Il avait mis son plus beau costume, et elle sa plus belle robe. Ils fêtaient chaque année l'anniversaire de leur rencontre, et, cette année, le cinquième. Clin d'œil à leurs origines tunisiennes (le chiffre 5 exorcise, pour les superstitieux du Maghreb, le mauvais œil), ils avaient voulu le fêter autour de plats de leur pays natal.

Seulement voilà, il avait « réussi », il était devenu très riche, et les nouveaux riches détestent ce qui leur rappelle qu'ils ne l'ont pas toujours été ; or, les restaurants tunisiens étant très abordables, on peut y côtoyer des gens modestes : il ne pouvait donc être question de manger « tune » dans un restaurant tunisien.

En fait, il tenait à fêter cet anniversaire chez
Maxim's, un des rares restaurants qu'il jugeait dignes de son standing. Il était persuadé – l'argent donne l'illusion que tout vous est possible – qu'ils pourraient y manger un leblabi. Elle avait pouffé quand il lui avait dit ça.

– Tu as tort de rire, avait-il répondu. Tu verras…

 

*


Le maître d'hôtel du célèbre restaurant de la rue Royale leur donna une des meilleures tables. Notre ami (c'est pas vraiment le mien, mais enfin…), appelons-le Victor, reconnut un cousin qui avait fait fortune au « Sentier », et fit une moue de dégoût.

– Qu'est-ce qu'il fait là, ce « gaar »
[1] ?

Elle eut envie de lui répondre : « Et toi ? », mais, connaissant sa susceptibilité, elle se retint.

– C'est vrai qu'il n'est pas du tout à sa place !...

– Dire qu'il n'y a pas longtemps il vendait des jeans minables sur les marchés !

« Et toi, du linge de maison chez Tati ! », s'abstint-elle de lui dire.

 

*


– Ce soir, on mange tunisien ! dit Victor au maître d'hôtel souriant.

– Pardon ? dit le maître d'hôtel, perdant son sourire (comme ce n'était qu'un sourire commercial, ce n'était pas une grosse perte).

– J'ai dit que ce soir on mangeait tunisien.

– Il n'y a pas chez nous, je le crains, de plats tunisiens…

– Je ne veux pas d'assiette tunisienne : je veux un leblabi.

– Un leb… quoi ?

– Un leblabi.

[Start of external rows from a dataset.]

(** Modelled from the spec: what an operator makes of the outcome of a
    comparison. *)
Definition holds (op : CompareOp) (c : comparison) : bool :=
  match op, c with
  | OpEq, Eq | OpNe, Lt | OpNe, Gt | OpLt, Lt | OpLe, Lt | OpLe, Eq
  | OpGt, Gt | OpGe, Gt | OpGe, Eq => true
  | _, _ => false
  end.

(** Modelled from the spec: a comparison between values of different
    types is false, never an error.  Booleans and null are only equal or
    different. *)
Definition compare_literal (op : CompareOp) (v : value num) (l : Literal)
    : bool :=
  match v, l with
  | JNumber a, LNumber b => holds op (num_compare a b)
  | JString a, LString b => holds op (String.compare a b)
  | JBool a, LBool b =>
      match op with
      | OpEq => Bool.eqb a b
      | OpNe => negb (Bool.eqb a b)
      | _ => false
      end
  | JNull, LNull => match op with OpEq => true | _ => false end
  | _, _ => false
  end.

(** Modelled from the spec: the predicate is evaluated against the
    candidate's own fields. *)
Fixpoint satisfies (p : Predicate) (v : value num) : bool :=
  match p with
  | Compare field op literal =>
      match v with
      | JObject members =>
          match find_member field 0 members with
          | Some (_, x) => compare_literal op x literal
          | None => false
          end
      | _ => false
      end
  | And l r => satisfies l v && satisfies r v
  | Or l r => satisfies l v || satisfies r v
  end.

(** Modelled from the spec: a candidate is kept when the predicate holds
    of its own fields.  A sequence stands for its elements: in the
    specification's examples the filter after [$.items] keeps or excludes
    the items. *)
Definition filter_access (predicate : Predicate) (n : Node) : list Node :=
  match snd n with
  | JArray _ =>
      List.filter (fun item => satisfies predicate (snd item)) (child_nodes n)
  | _ => if satisfies predicate (snd n) then [n] else []
  end.

(** Modelled from the spec: one segment applied to one candidate. *)
Definition apply_segment (segment : Segment) (n : Node) : list Node :=
  match segment with
  | Field name => field_access name n
  | FieldWildcard | ArrayWildcard => child_nodes n
  | Index position => index_access position n
  | Slice start stop step => slice_access start stop step n
  | Descent => descend n
  | Filter predicate => filter_access predicate n
  end.

(** Modelled from the spec: the engine's evaluation (its file is missing
    from the sources): the candidate set starts as the root; every
    segment, in order, turns the candidate set into the next one; what
    survives the last segment is the Match Set, in discovery order. *)
Fixpoint walk (path : PathExpression) (candidates : list Node) : list Node :=
  match path with
  | [] => candidates
  | segment :: path' =>
      walk path' (List.flat_map (apply_segment segment) candidates)
  end.

(** Modelled from the spec: the Match Set of a path expression on a
    document, the values of the surviving candidates. *)
Definition matches_of (path : PathExpression) (root : value num)
    : list (value num) :=
  List.map snd (walk path [([], root)]).

(** *** Parsing a query

    The grammar of section 4.1: the root anchor, dot-child access, bracket
    child access with quoted or unquoted names, numeric indices, slices,
    wildcards, recursive descent and filter predicates.  [None] is a
    syntactic violation. *)

(** Modelled from the spec: the digits of a numeric index. *)
Definition is_digit (c : ascii) : bool :=
  let n := N_of_ascii c in ((48 <=? n) && (n <=? 57))%N.

(** Modelled from the spec: the characters of an unquoted name: letters,
    digits and the underscore. *)
Definition is_name_char (c : ascii) : bool :=
  let n := N_of_ascii c in
  (is_digit c || ((65 <=? n) && (n <=? 90)) || ((97 <=? n) && (n <=? 122))
   || (n =? 95))%N.

(** Modelled from the spec: the longest prefix of characters that
    satisfy [p], and the rest. *)
Fixpoint take_while (p : ascii -> bool) (s : string) : string * string :=
  match s with
  | "" => ("", "")
  | String c s' =>
      if p c then let (a, b) := take_while p s' in (String c a, b)
      else ("", s)
  end.

(** Modelled from the spec: blanks inside brackets are skipped. *)
Fixpoint skip_spaces (s : string) : string :=
  match s with
  | String c s' => if (c =? " ")%char then skip_spaces s' else s
  | "" => ""
  end.

(** Modelled from the spec: the value of a run of decimal digits. *)
Fixpoint digits_value (acc : Z) (digits : string) : Z :=
  match digits with
  | "" => acc
  | String c ds =>
      digits_value (10 * acc + Z.of_N (N_of_ascii c - 48))%Z ds
  end.

(** Modelled from the spec: an integer, an optional minus sign and at
    least one digit. *)
Definition read_int (s : string) : option (Z * string) :=
  let (negative, s1) :=
    match s with
    | String c s' => if (c =? "-")%char then (true, s') else (false, s)
    | "" => (false, s)
    end in
  match take_while is_digit s1 with
  | ("", _) => None
  | (ds, rest) =>
      let v := digits_value 0 ds in
      Some (if negative then (- v)%Z else v, rest)
  end.

(** Modelled from the spec: an optional part of a slice; nothing is read
    when no integer stands there. *)
Definition read_opt_int (s : string) : option Z * string :=
  match read_int s with
  | Some (v, rest) => (Some v, rest)
  | None => (None, s)
  end.

(** Modelled from the spec: a name of at least one character (an empty
    segment is a violation). *)
Definition read_name (s : string) : option (string * string) :=
  match take_while is_name_char s with
  | ("", _) => None
  | (name, rest) => Some (name, rest)
  end.

(** Modelled from the spec: a quoted name, the characters up to the quote
    [q], and the text after it. *)
Fixpoint read_quoted (q : ascii) (s : string) : option (string * string) :=
  match s with
  | "" => None
  | String c s' =>
      if (c =? q)%char then Some ("", s')
      else match read_quoted q s' with
           | Some (body, rest) => Some (String c body, rest)
           | None => None
           end
  end.

(** Modelled from the spec: names and string literals are quoted with
    single or double quotes. *)
Definition is_quote (c : ascii) : bool := (c =? "'")%char || (c =? dquote)%char.

(** Modelled from the spec: one of the six operators; anything else is an
    unknown operator. *)
Definition read_op (s : string) : option (CompareOp * string) :=
  match JSON.expect "==" s, JSON.expect "!=" s,
        JSON.expect "<=" s, JSON.expect ">=" s,
        JSON.expect "<" s, JSON.expect ">" s with
  | Some r, _, _, _, _, _ => Some (OpEq, r)
  | _, Some r, _, _, _, _ => Some (OpNe, r)
  | _, _, Some r, _, _, _ => Some (OpLe, r)
  | _, _, _, Some r, _, _ => Some (OpGe, r)
  | _, _, _, _, Some r, _ => Some (OpLt, r)
  | _, _, _, _, _, Some r => Some (OpGt, r)
  | _, _, _, _, _, _ => None
  end.
(** * File organiser: planning, execution, grouping and label cleaning

    A shallow embedding of [src/content_classifier.py] and of the planner,
    the executor and the reader of streamed text of
    [src/data_processing.py], followed by the properties proved about
    them.

    Conventions.
    - A Python [str] is a list of Unicode code points ([N]); ASCII
      literals are written with [u].
    - [os.path] is [posixpath] (separator [/]).
    - The operating system is an interface ([OS]): the results hold for
      whatever the primitives answer.  [SimFS] is a small concrete
      filesystem used to run the code on examples.
    - Library functions that are tables or numeric heuristics
      ([str.lower], [difflib.SequenceMatcher.ratio]) are section
      variables. *)

From Stdlib Require Import List NArith QArith Bool String Ascii Lia.
From Stdlib Require Import DecimalNat DecimalString Permutation Finite.
From stdpp Require Import base option list gmap sets.

Local Open Scope list_scope.
Local Open Scope N_scope.

(* ===================================================================== *)
(** * Part I: the embedding                                               *)
(* ===================================================================== *)

(** ** Python strings *)

Abbreviation str := (list N).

Vous n'allez pas me dire que vous ne savez pas ce que c'est !...

– Je… je sais bien sûr ce que c'est. Je vais aller voir s'il nous en reste.

– Prenez votre temps, on n'est pas pressé !


*




– Un leblabi ? Non, ça ne ne me dit rien ! dit le chef.

– C'est encore une lubie de ce parvenu de « tune », comme ils disent !

– C'est un très bon client, dit le directeur, appelé à la rescousse. On va essayer d'arranger ça

– Comment ? demanda le maître d'hôtel.

– On va en commander un au téléphone chez S…, (vous connaissez ? Moi, si), et puis on le présentera et servira dans l'esprit
Maxim's…

*


– Ah ! Enfin ! On commençait à s'impatienter !

– Il fallait le temps de le préparer : on ne réchauffe pas chez nous, on cuisine ! C'est pourquoi on est toujours là, un siècle après ! Le prestige, ça se mérite, vous savez !

*


– C'était quelque chose, ce leblabi, n'est-ce pas ?

– Il était très bon, en effet. Presque aussi bon que celui de S…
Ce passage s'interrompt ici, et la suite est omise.